Click the File menu, and then click Find. +F to open the Find window. In the Search field, type the text in which you want to search. On the Search menu, select a suggestion, such as Filename contains “text” or a tag (New!), to narrow the search as desired.
You have to specify the directory too as the last argument:
grep -r -F "string to search" /path/to/dir
Or if you want to search in current directory, write .
as the target directory:
grep -r -F "string to search" .
If you don't specify a directory, grep
will try to search in the standard input, but recursive search does not make sense there - that's why you get that warning.
The manpage for grep
says that:
Not all grep implementations support -r and among those that do, the behaviour with symlinks may differ.

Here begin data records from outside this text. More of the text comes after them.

Lemma zslCreate_spec :
  exists h zsl, zslCreate junk_backward junk_level ∅ = Ok (h, zsl) /\ zsl_ok h zsl [].
Proof.
  unfold zslCreate, zslCreateNode. set (x := fresh (dom ∅)).
  set (n0 := {| ele := None; score := S754_zero false; backward := junk_backward; levels := junk_level <$> seq 0 ZSKIPLIST_MAXLEVEL |}).
  set (h0 := <[x := n0]> ∅).
  assert (forall j, (j < ZSKIPLIST_MAXLEVEL)%nat -> level_at h0 x j = Ok (junk_level j)) as Hl.
  { intros j Hj. apply level_at_ok. exists n0. split; [apply lookup_insert_eq|]. cbn [levels n0].
    by rewrite list_lookup_fmap, lookup_seq_lt by lia. }
  set (zero := fun (_ : loc) (_ : nat) (_ : zskiplistLevel) => {| forward := None; span := 0 |}).
  assert (for_up ZSKIPLIST_MAXLEVEL 0 (fun j h => h ← set_forward h x j None; set_span h x j 0) h0
    = Ok (upd (between 0 ZSKIPLIST_MAXLEVEL zero keep) h0)) as ->.
  { rewrite <- (upd_keep h0) at 1. apply (for_up_upd _ zero keep h0 ZSKIPLIST_MAXLEVEL 0). intros j Hj.
    assert (Hv : level_at h0 x j = Ok (junk_level j)) by (apply Hl; lia).
    rewrite (upd_set_forward _ _ _ _ _ _ Hv). cbn [mbind res_bind]. rewrite (upd_set_span _ _ _ _ _ _ Hv). f_equal.
    apply upd_ext. intros y i v Hy. assert (y = x) as ->.
    { apply level_at_ok in Hy as (n & Hn & _). unfold h0 in Hn. apply lookup_insert_Some in Hn as [[? _]|[_ Hn]]; [done|]. by rewrite lookup_empty in Hn. }
    destruct (decide (i = j)) as [->|Hij]; [|by rewrite !override_other, between_other].
    rewrite between_next by lia. by rewrite !override_eq. }
  cbn [mbind res_bind]. set (h1 := upd _ h0). assert (h1 !! x = Some (change (between 0 ZSKIPLIST_MAXLEVEL zero keep) x n0)) as Hx.
  { unfold h1. rewrite upd_lookup. unfold h0. by rewrite lookup_insert_eq. }
  rewrite (set_backward_alter h1 x None _ Hx). cbn [mbind res_bind]. eexists _, _. split; [done|].
  split; [split; cbn [level header tail zlength]; [|done|done|by left|constructor..]|].
  - split; [apply NoDup_singleton| | | |constructor|done].
    + intros [|] rest E; [|done]. cbn in E. subst rest. apply alter_node_ok. eexists. split; [exact Hx|]. split; [done|]. split; [|done].
      intros l v Hv. cbn [levels change with_levels] in Hv. rewrite list_lookup_imap in Hv.
      destruct (levels n0 !! l) as [w|] eqn:E; [|done]. cbn in Hv. injection Hv as <-. apply lookup_lt_Some in E. cbn in E.
      unfold between. rewrite decide_True by (unfold ZSKIPLIST_MAXLEVEL; lia). done.
    + intros [|] ? ? E; done.
    + unfold ZSKIPLIST_MAXLEVEL. lia.
  - rewrite alter_dom. unfold h1. rewrite upd_dom. unfold h0. rewrite dom_insert_L, dom_empty_L. done.
Qed.

(** A level between 1 and 32 whenever the draws end. *)
Lemma random_loop_spec draws lv : Exists (fun r => threshold <= r) draws -> exists n, random_loop draws lv = Ok n /\ (lv <= n)%nat.
Proof.
  intros H. revert lv. induction draws as [|r draws IH]; [by apply Exists_nil in H|]. intros lv. cbn.
  destruct (Z.ltb_spec r threshold).
  - apply Exists_cons in H as [H|H]; [lia|]. destruct (IH H (lv + 1)%nat) as (n & -> & Hn). exists n. split; [done|]. lia.
  - exists lv. split; [done|]. lia.
Qed.

Lemma zslRandomLevel_spec draws : Exists (fun r => threshold <= r) draws ->
  exists lv, zslRandomLevel draws = Ok lv /\ (1 <= lv <= ZSKIPLIST_MAXLEVEL)%nat.
Proof.
  intros H. unfold zslRandomLevel. destruct (random_loop_spec draws 1 H) as (n & -> & Hn). cbn [mbind res_bind].
  eexists. split; [done|]. destruct (Nat.ltb_spec n ZSKIPLIST_MAXLEVEL); [lia|]. unfold ZSKIPLIST_MAXLEVEL. lia.
Qed.
(** ** Insertion *)

Lemma sorted_place A B k :
  sorted (it <$> A ++ B) -> Forall (fun e => is_number (it e)) (A ++ B) -> is_number k ->
  Forall (fun e => same (it e) k = false) (A ++ B) ->
  Forall (fun e => ilt (it e) k = true) A -> Forall (fun e => ilt (it e) k = false) B ->
  forall e, it e = k -> sorted (it <$> A ++ e :: B).
Proof.
  intros Hs Hn Hk Hd HA HB e He. rewrite fmap_app in Hs |- *. cbn [fmap list_fmap]. rewrite He.
  apply sorted_app in Hs as (HsA & HsB & HAB). apply sorted_app. split; [done|].
  assert (Forall (fun b => ilt k b = true) (it <$> B)) as HkB.
  { apply Forall_fmap. apply Forall_app in Hn as [_ HnB]. apply Forall_app in Hd as [_ HdB].
    rewrite Forall_forall in HB, HnB, HdB |- *. intros b Hb. cbn. apply ilt_total; [by apply HnB|done|by apply HB|by apply HdB]. }
  split; [by apply sorted_cons|]. apply Forall_fmap. rewrite Forall_fmap in HAB. rewrite Forall_forall in HA, HAB |- *.
  intros a Ha. cbn. constructor; [by apply HA|by apply HAB].
Qed.

Lemma split_entries (p : item -> bool) es :
  sorted (it <$> es) -> downward p ->
  exists A B, es = A ++ B /\ Forall (fun e => p (it e) = true) A /\ Forall (fun e => p (it e) = false) B.
Proof.
  intros Hs Hp. destruct (sorted_split p _ Hs Hp) as (A' & B' & E & HA & HB).
  apply fmap_app_inv in E as (A & B & -> & -> & ->). exists A, B. by rewrite !Forall_fmap in HA, HB.
Qed.

Lemma top_ok_insert lv ht A B e :
  top_ok lv (A ++ B) -> e_height e = ht -> (1 <= ht)%nat -> top_ok (Nat.max lv ht) (A ++ e :: B).
Proof.
  intros Ht He Hh. destruct (Nat.le_gt_cases lv ht).
  - right. rewrite Nat.max_r by done. apply Exists_app. right. by apply Exists_cons_hd.
  - rewrite Nat.max_l by lia. destruct Ht as [?|Ht]; [by left|]. right. apply Exists_app in Ht as [?|?]; apply Exists_app; [by left|].
    right. by apply Exists_cons_tl.
Qed.

Lemma link_node_spec h zsl A B u e n0 :
  repr h (level zsl) (header zsl) (A ++ B) -> updates (header zsl) (level zsl) A u ->
  h !! e_loc e = None -> (1 <= e_height e <= level zsl)%nat -> length (levels n0) = e_height e -> holds n0 e ->
  tail zsl = e_loc <$> last (A ++ B) -> zlength zsl = zlen (A ++ B) -> zlen (A ++ e :: B) < 2 ^ 62 ->
  exists h' zsl', link_node (<[e_loc e := n0]> h) zsl (e_loc e) (e_height e) u = Ok (h', zsl') /\
    repr h' (level zsl) (header zsl) (A ++ e :: B) /\ dom h' = {[e_loc e]} ∪ dom h /\ header zsl' = header zsl /\
    level zsl' = level zsl /\ tail zsl' = e_loc <$> last (A ++ e :: B) /\ zlength zsl' = zlen (A ++ e :: B).
Proof.
  intros Hr Hu Hx Hht Hn0 Hd0 Ht Hl Hroom. unfold link_node, nth_. set (lv := level zsl) in *. set (x0 := header zsl) in *.
  rewrite (updates_zero h lv x0 A B u Hr Hu). cbn [mbind res_bind fst snd].
  rewrite (link_loop h lv x0 A B u Hr Hu e n0 Hx Hht Hn0). cbn [mbind res_bind].
  rewrite (bump_loop h lv x0 A B u Hr Hu e n0 Hx Hht Hn0).
  2: { intros y l v Hle. unfold between, keep. by rewrite decide_False by lia. }
  cbn [mbind res_bind]. fold (inserted h lv A u e). set (g := upd _ _).
  assert (g !! e_loc e = Some (change (inserted h lv A u e) (e_loc e) n0)) as Hg.
  { unfold g. by rewrite upd_lookup, lookup_insert_eq. }
  assert ((if decide (node_at x0 A = x0) then None else Some (node_at x0 A)) = e_loc <$> last A) as ->.
  { destruct A as [|a A' _] using rev_ind; [by rewrite decide_True|]. rewrite node_at_snoc, last_snoc, decide_False; [done|].
    intros E. pose proof (repr_nodup _ _ _ _ Hr) as Hnd. apply list.NoDup_cons in Hnd as [Hnd _]. apply Hnd. rewrite <- E, <- app_assoc, fmap_app.
    apply elem_of_app. right. by left. }
  rewrite (set_backward_alter g _ _ _ Hg). cbn [mbind res_bind]. rewrite alter_level_at.
  pose proof (relinked_repr h lv x0 A B u Hr Hu e n0 Hx Hht Hn0 Hd0 Hroom) as Hrel.
  assert (dom (relinked h lv A B u e n0) = {[e_loc e]} ∪ dom h) as Hdom by (eapply relinked_dom; eassumption).
  assert (u64 (zlen (A ++ B) + 1) = zlen (A ++ e :: B)) as Hlen.
  { rewrite !zlen_app, zlen_cons in *. pose proof (zlen_nonneg A). pose proof (zlen_nonneg B). rewrite wrapu_small; lia. }
  assert (exists v, level_at g (e_loc e) 0 = Ok v /\ forward v = e_loc <$> head B) as (v & -> & Hf).
  { destruct (inserted_nodes h lv x0 A B u Hr Hu e n0 Hx Hht Hn0 Hd0 (A ++ [e]) B) as (n & Hn & Hln & Hok & _); [by rewrite <- app_assoc|].
    rewrite node_at_snoc in Hn. rewrite height_at_snoc in Hln. destruct (lookup_lt_is_Some_2 (levels n) 0) as [v Hv]; [lia|].
    exists v. split; [apply level_at_ok; eauto|]. destruct (Hok 0%nat v Hv) as [-> _]. apply (link_zero lv).
    pose proof (repr_heights _ _ _ _ Hr) as Hh. by apply Forall_app in Hh as [_ ?]. }
  cbn [mbind res_bind]. rewrite Hf. destruct B as [|b B']; cbn [fmap option_fmap option_map head].
  - cbn [mbind res_bind fst snd]. eexists _, _. split; [done|]. cbn [set_tail set_zlength header level tail zlength]. rewrite Hl.
    split; [exact Hrel|]. split; [exact Hdom|]. split; [done|]. split; [done|]. split; [by rewrite last_snoc|done].
  - destruct (repr_entry h lv x0 A b B' Hr) as (m & Hm & _). unfold node in Hm. destruct (h !! e_loc b) as [m'|] eqn:Em; [|done].
    assert (e_loc b <> e_loc e) as Hne by congruence.
    rewrite (set_backward_alter _ (e_loc b) _ (change (inserted h lv A u e) (e_loc b) m')).
    2: { rewrite lookup_alter_ne by done. unfold g. by rewrite upd_lookup, lookup_insert_ne, Em. }
    cbn [mbind res_bind fst snd]. eexists _, _. split; [done|]. cbn [set_tail set_zlength header level tail zlength]. rewrite Hl.
    split; [exact Hrel|]. split; [exact Hdom|]. split; [done|]. split; [done|]. split; [|done].
    rewrite Ht. by rewrite !last_app_cons, last_cons_cons.
Qed.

In this case, you can try a different approach, with find
and xargs
:
find /path/to/dir -name '*.*' -print0 | xargs -0r grep -F "string to search"
Again, you can write .
as the directory parameter (after find
) if you want to search in the current directory.
Edit: as @EdMorton pointed out, the -F
option is needed for grep
if you want to search for a simple text instead of a regular expression. I added it to my examples above as it seems you are trying to search for PHP snippets that may contain special characters, which would lead to a different output in regexp mode.
For macOS this will be super useful and easy, and also it highlights the search result matches of text!
brew install ack
ack "text"
I would suggest giving a try to ripgrep
$ brew install ripgrep
Besides been faster it gives you multiple options, check the examples
Once you have it installed just need to do:
$ rg your-string
Never use -r
or -R
with grep. It is a terrible idea, completely unnecessary (the UNIX tool to find files is named find
!), and makes your code GNU-specific.
Best I can tell without any sample input/output, all you need is:
grep "<?php get_template_part('loop', 'archives'); ?>" *
or if you have files AND directories in your current directory but only want to search in the files:
find . -type f -maxdepth 1 -exec grep -H "<?php get_template_part('loop', 'archives'); ?>" {} +
or to search in all sub-directories:
find . -type f -exec grep -H "<?php get_template_part('loop', 'archives'); ?>" {} +
If that doesn't do what you want then provide the sample input/output in your question.